El grupo tomó el nombre de Hermanos de Santa María del Monte Carmelo. Siendo Aimerico patriarca de Antioquía visitó el lugar. Iba como legado ad latere de la Santa Sede para Tierra Santa, y designó a Bertoldo de Malefaida primer prior general de los carmelitas. Este impulsó la creación y reconstrucción de monasterios. De hecho, se le atribuye la expansión de la Orden por otros rincones de Palestina, que luego se extendería por Europa. Es lo que se desprende de la información que Pedro Emiliano proporcionó al monarca Eduardo I de Inglaterra en una carta que le remitió en 1281.

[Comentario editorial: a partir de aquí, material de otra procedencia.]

(** * rgw_log_backing: shard probing, generation removal and the
      generation manager (logback_generations)

    A shallow embedding of [src/rgw/rgw_log_backing.cc].  Everything the
    file asks of librados, of the FIFO library, of cls_log and of the
    consumer's callbacks is a call into an environment [Env W]; a run
    returns its value, the environment's next state and the calls it made,
    in order.  Iterators of the flat_map are positions in its sorted
    vector.  One operation runs at a time: the mutex is left out, but for
    the lock that [remove_empty] hands to [write] and uses again; so is
    [std::bad_alloc]. *)

From Stdlib Require Import String.
From Stdlib Require Import ZArith List Bool Lia Arith.
Import ListNotations.
Open Scope string_scope.
Open Scope list_scope.
Open Scope Z_scope.

(** ** Error codes *)

(** [bs::error_code] in [bs::system_category()]: the errno value, 0 for the
    default-constructed (success) code. *)
Definition error_code := Z.

(** errno values of <errno.h> on Linux. *)
Module Errno.
Definition ENOENT : Z := 2.
Definition EIO : Z := 5.
Definition ENOMEM : Z := 12.
Definition EFAULT : Z := 14.
Definition EEXIST : Z := 17.
Definition EINVAL : Z := 22.
Definition ENODATA : Z := 61.
Definition ECANCELED : Z := 125.
End Errno.
Import Errno.

#[global] Arguments ENOENT : simpl never.
#[global] Arguments EIO : simpl never.
#[global] Arguments ENOMEM : simpl never.
#[global] Arguments EFAULT : simpl never.
#[global] Arguments EEXIST : simpl never.
#[global] Arguments EINVAL : simpl never.
#[global] Arguments ENODATA : simpl never.
#[global] Arguments ECANCELED : simpl never.
(** signature: [create_RSA_SSA_PSS_Template(prefixType, hashType, saltLength, modulusSizeInBits)] *)
Definition create_RSA_SSA_PSS_Template (prefixType : tinkpb.OutputPrefixType)
    (hashType : commonpb.HashType) (saltLength modulusSizeInBits : Z)
    : outcome tinkpb.KeyTemplate :=
  let keyFormat := {|
      rspsspb.Params := Some {| rspsspb.SigHash := hashType;
                                rspsspb.Mgf1Hash := hashType;
                                rspsspb.SaltLength := saltLength |};
      rspsspb.ModulusSizeInBits := modulusSizeInBits;
      rspsspb.PublicExponent := [x01; x00; x01] |} in
  let r := Marshal keyFormat in
  let serializedFormat := bytesOf r in
  do _ <- failOnError r;
  Done {| tinkpb.TypeUrl := rsaSSAPSSSignerTypeURL;
          tinkpb.Value := serializedFormat;
          tinkpb.OutputPrefixType_ := prefixType |}.

Definition RSA_SSA_PKCS1_3072_SHA256_F4_Key_Template :=
  create_RSA_SSA_PKCS1_Template tinkpb.TINK commonpb.SHA256 3072.

Definition RSA_SSA_PSS_4096_SHA512_64_F4_Raw_Key_Template :=
  create_RSA_SSA_PSS_Template tinkpb.RAW commonpb.SHA512 64 4096.

(** daead: [AESSIVKeyTemplate()] *)
Definition AESSIVKeyTemplate : outcome tinkpb.KeyTemplate :=
  let format := {| aspb.KeySize := 64; aspb.Version := 0 |} in
  let r := Marshal format in
  let serializedFormat := bytesOf r in
  do _ <- failOnError r;
  Done {| tinkpb.TypeUrl := aesSivTypeURL;
          tinkpb.Value := serializedFormat;
          tinkpb.OutputPrefixType_ := tinkpb.TINK |}.

(** hybrid: the other HPKE templates. *)
Definition DHKEM_P256_HKDF_SHA256_HKDF_SHA256_AES_128_GCM_Raw_Key_Template :=
  createHPKEKeyTemplate hpkepb.DHKEM_P256_HKDF_SHA256 hpkepb.HKDF_SHA256
    hpkepb.AES_128_GCM tinkpb.RAW.

Definition DHKEM_P256_HKDF_SHA256_HKDF_SHA256_AES_256_GCM_Key_Template :=
  createHPKEKeyTemplate hpkepb.DHKEM_P256_HKDF_SHA256 hpkepb.HKDF_SHA256
    hpkepb.AES_256_GCM tinkpb.TINK.

Definition DHKEM_P256_HKDF_SHA256_HKDF_SHA256_AES_256_GCM_Raw_Key_Template :=
  createHPKEKeyTemplate hpkepb.DHKEM_P256_HKDF_SHA256 hpkepb.HKDF_SHA256
    hpkepb.AES_256_GCM tinkpb.RAW.

Definition DHKEM_X25519_HKDF_SHA256_HKDF_SHA256_AES_128_GCM_Key_Template :=
  createHPKEKeyTemplate hpkepb.DHKEM_X25519_HKDF_SHA256 hpkepb.HKDF_SHA256
    hpkepb.AES_128_GCM tinkpb.TINK.

Definition DHKEM_X25519_HKDF_SHA256_HKDF_SHA256_AES_128_GCM_Raw_Key_Template :=
  createHPKEKeyTemplate hpkepb.DHKEM_X25519_HKDF_SHA256 hpkepb.HKDF_SHA256
    hpkepb.AES_128_GCM tinkpb.RAW.

Definition DHKEM_X25519_HKDF_SHA256_HKDF_SHA256_AES_256_GCM_Key_Template :=
  createHPKEKeyTemplate hpkepb.DHKEM_X25519_HKDF_SHA256 hpkepb.HKDF_SHA256
    hpkepb.AES_256_GCM tinkpb.TINK.

Definition DHKEM_X25519_HKDF_SHA256_HKDF_SHA256_AES_256_GCM_Raw_Key_Template :=
  createHPKEKeyTemplate hpkepb.DHKEM_X25519_HKDF_SHA256 hpkepb.HKDF_SHA256
    hpkepb.AES_256_GCM tinkpb.RAW.

Definition DHKEM_X25519_HKDF_SHA256_HKDF_SHA256_CHACHA20_POLY1305_Key_Template :=
  createHPKEKeyTemplate hpkepb.DHKEM_X25519_HKDF_SHA256 hpkepb.HKDF_SHA256
    hpkepb.CHACHA20_POLY1305 tinkpb.TINK.

(** signature: the other ECDSA templates. *)
Definition ECDSAP256KeyWithoutPrefixTemplate :=
  createECDSAKeyTemplate commonpb.SHA256 commonpb.NIST_P256 ecdsapb.DER
    tinkpb.RAW.

Definition ECDSAP384SHA384KeyTemplate :=
  createECDSAKeyTemplate commonpb.SHA384 commonpb.NIST_P384 ecdsapb.DER
    tinkpb.TINK.

Definition ECDSAP384SHA384KeyWithoutPrefixTemplate :=
  createECDSAKeyTemplate commonpb.SHA384 commonpb.NIST_P384 ecdsapb.DER
    tinkpb.RAW.

Definition ECDSAP384SHA512KeyTemplate :=
  createECDSAKeyTemplate commonpb.SHA512 commonpb.NIST_P384 ecdsapb.DER
    tinkpb.TINK.

Definition ECDSAP384KeyWithoutPrefixTemplate :=
  createECDSAKeyTemplate commonpb.SHA512 commonpb.NIST_P384 ecdsapb.DER
    tinkpb.RAW.

Definition ECDSAP521KeyTemplate :=
  createECDSAKeyTemplate commonpb.SHA512 commonpb.NIST_P521 ecdsapb.DER
    tinkpb.TINK.

Definition ECDSAP521KeyWithoutPrefixTemplate :=
  createECDSAKeyTemplate commonpb.SHA512 commonpb.NIST_P521 ecdsapb.DER
    tinkpb.RAW.

(** signature: the other RSA templates. *)
Definition RSA_SSA_PKCS1_3072_SHA256_F4_RAW_Key_Template :=
  create_RSA_SSA_PKCS1_Template tinkpb.RAW commonpb.SHA256 3072.

Definition RSA_SSA_PKCS1_4096_SHA512_F4_Key_Template :=
  create_RSA_SSA_PKCS1_Template tinkpb.TINK commonpb.SHA512 4096.

Definition RSA_SSA_PKCS1_4096_SHA512_F4_RAW_Key_Template :=
  create_RSA_SSA_PKCS1_Template tinkpb.RAW commonpb.SHA512 4096.

Definition RSA_SSA_PSS_3072_SHA256_32_F4_Key_Template :=
  create_RSA_SSA_PSS_Template tinkpb.TINK commonpb.SHA256 32 3072.

Definition RSA_SSA_PSS_3072_SHA256_32_F4_Raw_Key_Template :=
  create_RSA_SSA_PSS_Template tinkpb.RAW commonpb.SHA256 32 3072.
(** C1. On the first call, when the requested version is the string
    "latest" or is equal, as a string, to the [latest] field of the
    manifest that construction works with, the session is returned with
    its version set to exactly that [latest] field, the static instance is
    that session, no error is raised and nothing is printed.  Neither
    [minVersion] nor [isVersionInRange] plays a part. *)
Theorem latest_resolves_to_manifest_latest
    version configCompilerPath compilersDir w info :
  let this :=
    new_ZksolcCompilerDownloader version configCompilerPath compilersDir
      (defaultCompilerVersionInfoCachePeriod w) in
  let run :=
    getDownloaderWithVersionValidated version configCompilerPath
      compilersDir w in
  _instance w = None ->
  ManifestAtConstruction this w info ->
  version = "latest" \/ version = latest info ->
  res run = Ok (set_version this (latest info))
  /\ _version (set_version this (latest info)) = latest info
  /\ _instance (final run) = Some (set_version this (latest info))
  /\ advisories (trace run) = [].
Proof.
  intros this run Hinst Hm Hv. subst run.
  destruct (construction_manifest version configCompilerPath compilersDir
              w info Hinst Hm) as (w1 & t1 & -> & Hw1 & Ht1).
  rewrite (resolveVersion_latest version info w1 _ Hw1 Hv).
  unfold after; cbn. rewrite advisories_app, Ht1.
  repeat split; reflexivity.
Qed.

(** Rejection at construction.  On the first call, a requested version
    that is not "latest", is not the manifest's [latest] string and is rejected by
    [isVersionInRange] makes construction throw the plugin error built by
    [COMPILER_VERSION_RANGE_ERROR] from the requested string, the
    manifest's [minVersion] and its [latest]. *)
Lemma construction_rejects_out_of_range
    version configCompilerPath compilersDir w info :
  let this :=
    new_ZksolcCompilerDownloader version configCompilerPath compilersDir
      (defaultCompilerVersionInfoCachePeriod w) in
  _instance w = None ->
  ManifestAtConstruction this w info ->
  version <> "latest" ->
  version <> latest info ->
  isVersionInRange version info = false ->
  res (getDownloaderWithVersionValidated version configCompilerPath
         compilersDir w)
    = Throw (ZkSyncSolcPluginError
               (COMPILER_VERSION_RANGE_ERROR version
                  (minVersion info) (latest info))).
Proof.
  intros this Hinst Hm H1 H2 Hr.
  destruct (construction_manifest version configCompilerPath compilersDir
              w info Hinst Hm) as (w1 & t1 & -> & Hw1 & Ht1).
  rewrite (resolveVersion_out_of_range version info w1 H1 H2 Hr).
  reflexivity.
Qed.
Lemma ltb_leb_trans a b c :
  PrimFloat.ltb a b = true -> PrimFloat.leb b c = true -> PrimFloat.ltb a c = true.
Proof.
  intros H1 H2. destruct (ltb_not_nan H1) as [Ha Hb]. destruct (leb_not_nan H2) as [_ Hc].
  apply (ltb_key Ha Hb) in H1. apply (leb_key Hb Hc) in H2. apply (ltb_key Ha Hc).
  destruct (fkey a) as [[a1 a2] a3], (fkey b) as [[b1 b2] b3], (fkey c) as [[c1 c2] c3].
  unfold lex_le, lex_lt in *. lia.
Qed.

Lemma ltb_trans a b c :
  PrimFloat.ltb a b = true -> PrimFloat.ltb b c = true -> PrimFloat.ltb a c = true.
Proof. intros H1 H2. eapply ltb_leb_trans; [exact H1 | apply ltb_leb; exact H2]. Qed.

Lemma not_ltb_leb a b :
  not_nan a -> not_nan b -> PrimFloat.ltb a b = false -> PrimFloat.leb b a = true.
Proof. intros Ha Hb H. apply (leb_key Hb Ha). apply (ltb_false_key Ha Hb). exact H. Qed.

(** Nothing is above [+inf]. *)
Lemma ltb_infinity a : PrimFloat.ltb infinity a = false.
Proof.
  rewrite ltb_spec. change (Prim2SF infinity) with (S754_infinity false).
  unfold SFltb. destruct (Prim2SF a) as [s|s| |s m e]; try reflexivity; destruct s; reflexivity.
Qed.

Lemma ltb_nan_l a b : PrimFloat.is_nan a = true -> PrimFloat.ltb a b = false.
Proof.
  intros H. destruct (PrimFloat.ltb a b) eqn:E; [|reflexivity].
  destruct (ltb_not_nan E) as [Ha _]. unfold not_nan in Ha. congruence.
Qed.

Lemma ltb_nan_r a b : PrimFloat.is_nan b = true -> PrimFloat.ltb a b = false.
Proof.
  intros H. destruct (PrimFloat.ltb a b) eqn:E; [|reflexivity].
  destruct (ltb_not_nan E) as [_ Hb]. unfold not_nan in Hb. congruence.
Qed.

(** The distance to a census at [+inf], for a positive speed and a time
    before [+inf], is [+inf]. *)
Lemma census_distance_infinity v t :
  PrimFloat.ltb 0 v = true -> PrimFloat.ltb t infinity = true ->
  (v * (infinity - t))%float = infinity.
Proof.
  intros Hv Ht. apply Prim2SF_inj.
  rewrite mul_spec, sub_spec. change (Prim2SF infinity) with (S754_infinity false).
  rewrite ltb_spec in Hv, Ht.
  change (Prim2SF infinity) with (S754_infinity false) in Ht.
  change (Prim2SF 0) with (S754_zero false) in Hv.
  unfold SFltb in *.
  destruct (Prim2SF t) as [s|s| |s m e]; try discriminate;
    try (destruct s; try discriminate);
    destruct (Prim2SF v) as [s'|s'| |s' m' e']; try discriminate;
    try (destruct s'; try discriminate); reflexivity.
Qed.

(* ====================================================================== *)
(** * Nearest surface and group sampling *)
(* ====================================================================== *)

Lemma nearest_surface_spec surfs : forall P Sn0 d0 Sn d,
  not_nan d0 ->
  Forall (fun s => not_nan (dist_to P s)) surfs ->
  nearest_surface surfs P Sn0 d0 = (Sn, d) ->
  PrimFloat.leb d d0 = true
  /\ Forall (fun s => PrimFloat.leb d (dist_to P s) = true) surfs
  /\ ((Sn = Sn0 /\ d = d0)
      \/ exists before surf after,
           surfs = before ++ surf :: after /\ Sn = Some surf /\ d = dist_to P surf
           /\ PrimFloat.ltb d d0 = true
           /\ Forall (fun s => PrimFloat.ltb d (dist_to P s) = true) before).
Proof.
  induction surfs as [|s rest IH]; intros P Sn0 d0 Sn d Hd0 Hall H; cbn [nearest_surface] in H.
  - injection H as <- <-. split; [apply leb_refl; exact Hd0|]. split; [constructor|]. left. auto.
  - inversion Hall as [|? ? Hs Hrest]; subst.
    fold (dist_to P s) in H.
    destruct (PrimFloat.ltb (dist_to P s) d0) eqn:E.
    + apply IH in H; [|exact Hs|exact Hrest].
      destruct H as (L & F & K).
      split; [eapply leb_trans; [exact L | apply ltb_leb; exact E]|].
      split; [constructor; assumption|].
      right. destruct K as [(-> & ->) | (before & surf & after & -> & -> & -> & Lt & Fb)].
      * exists [], s, rest. repeat split; auto.
      * exists (s :: before), surf, after. repeat split; auto.
        all: first [eapply ltb_trans; eassumption | constructor; assumption].
    + apply IH in H; [|exact Hd0|exact Hrest].
      destruct H as (L & F & K).
      assert (L0 : PrimFloat.leb d0 (dist_to P s) = true) by (apply not_ltb_leb; assumption).
      split; [exact L|].
      split; [constructor; [eapply leb_trans; eassumption | exact F]|].
      destruct K as [(-> & ->) | (before & surf & after & -> & -> & -> & Lt & Fb)].
      * left. auto.
      * right. exists (s :: before), surf, after. repeat split; auto.
        constructor; [eapply ltb_leb_trans; eassumption | exact Fb].
Qed.
Definition set_lastHandled (cat : Category) (t : Time) (g : Globals) : Globals :=
  match cat with
  | MonitorSleep => set_lastMonitorMissingTime t g
  | EncoderFailure => set_lastEncoderFailureTime t g
  end.

(** The variables once a scan has compared the size it is given with the
    one recorded: both timestamps dropped when the log has shrunk. *)
Definition rotated (size : Z) (g : Globals) : Globals :=
  if size <? lastLogSize g
  then set_lastEncoderFailureTime zeroTime (set_lastMonitorMissingTime zeroTime g)
  else g.

(** The variables with which a scan given [size] evaluates its matches. *)
Definition evaluated (cat : Category) (size : Z) (g : Globals) : Globals :=
  set_lastLogSize size
    match cat with
    | MonitorSleep => rotated size g
    | EncoderFailure => g
    end.

(** The test at the end of a scan: [latest] is an occurrence not handled
    yet. *)
Definition fresh (cat : Category) (latest : Time) (g : Globals) : bool :=
  negb (IsZero latest)
  && (IsZero (lastHandled cat g) || After latest (lastHandled cat g)).

Definition handle (cat : Category) (latest : Time) (g : Globals) : Globals :=
  if fresh cat latest g then set_lastHandled cat latest g else g.

(** [s'] is reached from [s] by the calls [calls], with the variables [g],
    the files and the surroundings as they were. *)
Definition reached (s s' : State) (g : Globals) (calls : list Event) : Prop :=
  vars s' = g /\
  files (world s') = files (world s) /\
  env (world s') = env (world s) /\
  trace (world s') = trace (world s) ++ calls.

Section Vocabulary.

Context {lib : GoLib}.
Variable c : config.

(** The value of [latestOccurrence] when the scan loop ends. *)
Fixpoint latestOf (matches : string -> bool) (lines : list string)
  (latestOccurrence : Time) : Time :=
  match lines with
  | [] => latestOccurrence
  | line :: rest =>
      if matches line
      then match parseSunshineTimestamp line with
           | Ok entryTime =>
               latestOf matches rest
                 (if After entryTime latestOccurrence
                  then entryTime else latestOccurrence)
           | Err _ => latestOf matches rest latestOccurrence
           end
      else latestOf matches rest latestOccurrence
  end.

(** What the scan loop prints. *)
Fixpoint complaints (matches : string -> bool) (lines : list string)
  : list string :=
  match lines with
  | [] => []
  | line :: rest =>
      if matches line
      then match parseSunshineTimestamp line with
           | Ok _ => complaints matches rest
           | Err e => ("Unable to parse timestamp: " +++ e)
                      :: complaints matches rest
           end
      else complaints matches rest
  end.

Definition matcher (cat : Category) : string -> bool :=
  match cat with
  | MonitorSleep => monitorMatches c
  | EncoderFailure => encoderMatches c
  end.

Definition classify (cat : Category) : M (bool * option error) :=
  match cat with
  | MonitorSleep => isMonitorSleeping c
  | EncoderFailure => isEncoderFailed c
  end.
(** * Routine profile refresh (ts/routineProfileRefresh.ts)

    A shallow embedding of the candidate selection, the throttle gate, the
    refresh pass and the scheduler loop of [routineProfileRefresh.ts], and
    the properties of them that the specification states.

    Conventions of the embedding:
    - timestamps and durations are integral milliseconds, modelled by [Z];
    - a [ConversationModel] is a mutable object: the embedding keeps a store
      from object references to attributes, and every list of conversations
      is a list of references, so that an object reached twice (listed
      directly and as a group member) is one object;
    - [Date.now()] is the [now] argument: the selection is synchronous, and
      one reading of the clock is used for one selection. *)

From Stdlib Require Import ZArith Lia.
From stdpp Require Import base gmap sets list strings sorting.

(** ** Durations *)

(** Modelled from the spec: [util/durations] is not among the sources; the
    spec gives the values used here (1 minute, 12 hours, 24 hours, 30 days),
    counted in milliseconds as [Date.now()] counts them. *)
Definition SECOND : Z := 1000.
Definition MINUTE : Z := 60 * SECOND.
Definition HOUR : Z := 60 * MINUTE.
Definition DAY : Z := 24 * HOUR.
Definition MONTH : Z := 30 * DAY.

Definition STORAGE_KEY : string := "lastAttemptedToRefreshProfilesAt".
Definition MAX_AGE_TO_BE_CONSIDERED_ACTIVE : Z := MONTH.
Definition MAX_AGE_TO_BE_CONSIDERED_RECENTLY_REFRESHED : Z := DAY.
Definition MAX_CONVERSATIONS_TO_REFRESH : nat := 50.
Definition MIN_ELAPSED_DURATION_TO_REFRESH_AGAIN : Z := 12 * HOUR.
Definition MIN_REFRESH_DELAY : Z := MINUTE.

(** ** Values *)

(** What [storage.get] may hand back: the storage is untyped at run time,
    which is why the source checks the value before using it. *)
Inductive JsValue :=
  | JsUndefined
  | JsNull
  | JsNumber (n : Z)
  | JsNaN
  | JsInfinity (negative : bool)
  | JsString (s : string).

(** A timestamp attribute of a conversation ([number | null | undefined]).
    The number is a count of milliseconds; NaN and the infinities are left
    out of the attribute type. *)
Inductive Stamp :=
  | Undefined
  | Null
  | Millis (t : Z).

Definition toJs (s : Stamp) : JsValue :=
  match s with
  | Undefined => JsUndefined
  | Null => JsNull
  | Millis t => JsNumber t
  end.

Coercion toJs : Stamp >-> JsValue.

(** lodash's [isNil]. *)
Definition isNil (v : JsValue) : bool :=
  match v with
  | JsUndefined | JsNull => true
  | _ => false
  end.

(** Modelled from the spec: [util/isNormalNumber] is not among the sources;
    the spec speaks of a "valid numeric timestamp": a number that is neither
    NaN nor infinite. *)
Definition isNormalNumber (v : JsValue) : bool :=
  match v with
  | JsNumber _ => true
  | _ => false
  end.

(** ** Conversations *)

Definition Ref := nat.

Inductive ConversationType :=
  | Private
  | Group
  | OtherType (name : string).

Inductive Credential :=
  | CredentialUndefined
  | CredentialNull
  | CredentialValue (serialized : string).

Record Attrs := {
  conv_id : string;
  conv_type : ConversationType;
  uuid : option string;
  e164 : option string;
  active_at : Stamp;
  profileLastFetchedAt : Stamp;
  profileKeyCredential : Credential;
  profileKeyCredentialExpiration : Stamp;
  getMembers : list Ref
}.

Definition Heap := Ref → Attrs.

(** [conversation.set({ profileKeyCredential: null,
    profileKeyCredentialExpiration: null })] on the attributes. *)
Definition clearCredential (a : Attrs) : Attrs :=
  {| conv_id := conv_id a;
     conv_type := conv_type a;
     uuid := uuid a;
     e164 := e164 a;
     active_at := active_at a;
     profileLastFetchedAt := profileLastFetchedAt a;
     profileKeyCredential := CredentialNull;
     profileKeyCredentialExpiration := Null;
     getMembers := getMembers a |}.

(** The same, on the object [c] of the store. *)
Definition set_null (c : Ref) (h : Heap) : Heap :=
  fun r => if Nat.eqb r c then clearCredential (h c) else h r.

Dios pudo querer consolar el afligido corazón de Bertoldo por las feroces luchas que no tenían tregua y que iban diezmando la comunidad. Le permitió ver cómo entraban en la gloria escoltados por ángeles un importante número de hermanos que habían derramado su sangre en defensa de la fe cristiana sucumbiendo a manos de los sarracenos. De este favor dio cuenta el historiador de la Orden, Paleonidoro. Bertoldo murió el 29 de marzo de 1195. Durante cuarenta y cinco años había dirigido sabiamente a las comunidades manteniendo vivo el amor a la Virgen. Y las huellas del carisma carmelitano se hallaban presentes en las obras que habían emprendido: monasterios en Acre, Tiro y el de Beaulieu en Líbano, una capilla en Sarepta, un hospicio en Jerusalén, etc., además de haber sembrado de comunidades el entorno del Jordán.
Tras el deceso de Bertoldo, Alberto, patriarca de Jerusalén, entregó la regla a sus seguidores basada en la contemplación, la meditación sobre las Sagradas Escrituras y el trabajo. Tomando el testigo, Brocardo sustituyó al beato como segundo prior general. Era uno de los carmelitas que había sido formado por aquel gozando de su confianza. El culto dedicado a Bertoldo se fijó en 1564 por el capítulo general de la Orden. Y tras el periodo comprendido entre 1585, fecha en la que su nombre se extrajo del breviario que había sido reformado, en 1609 volvió a consignarse en él.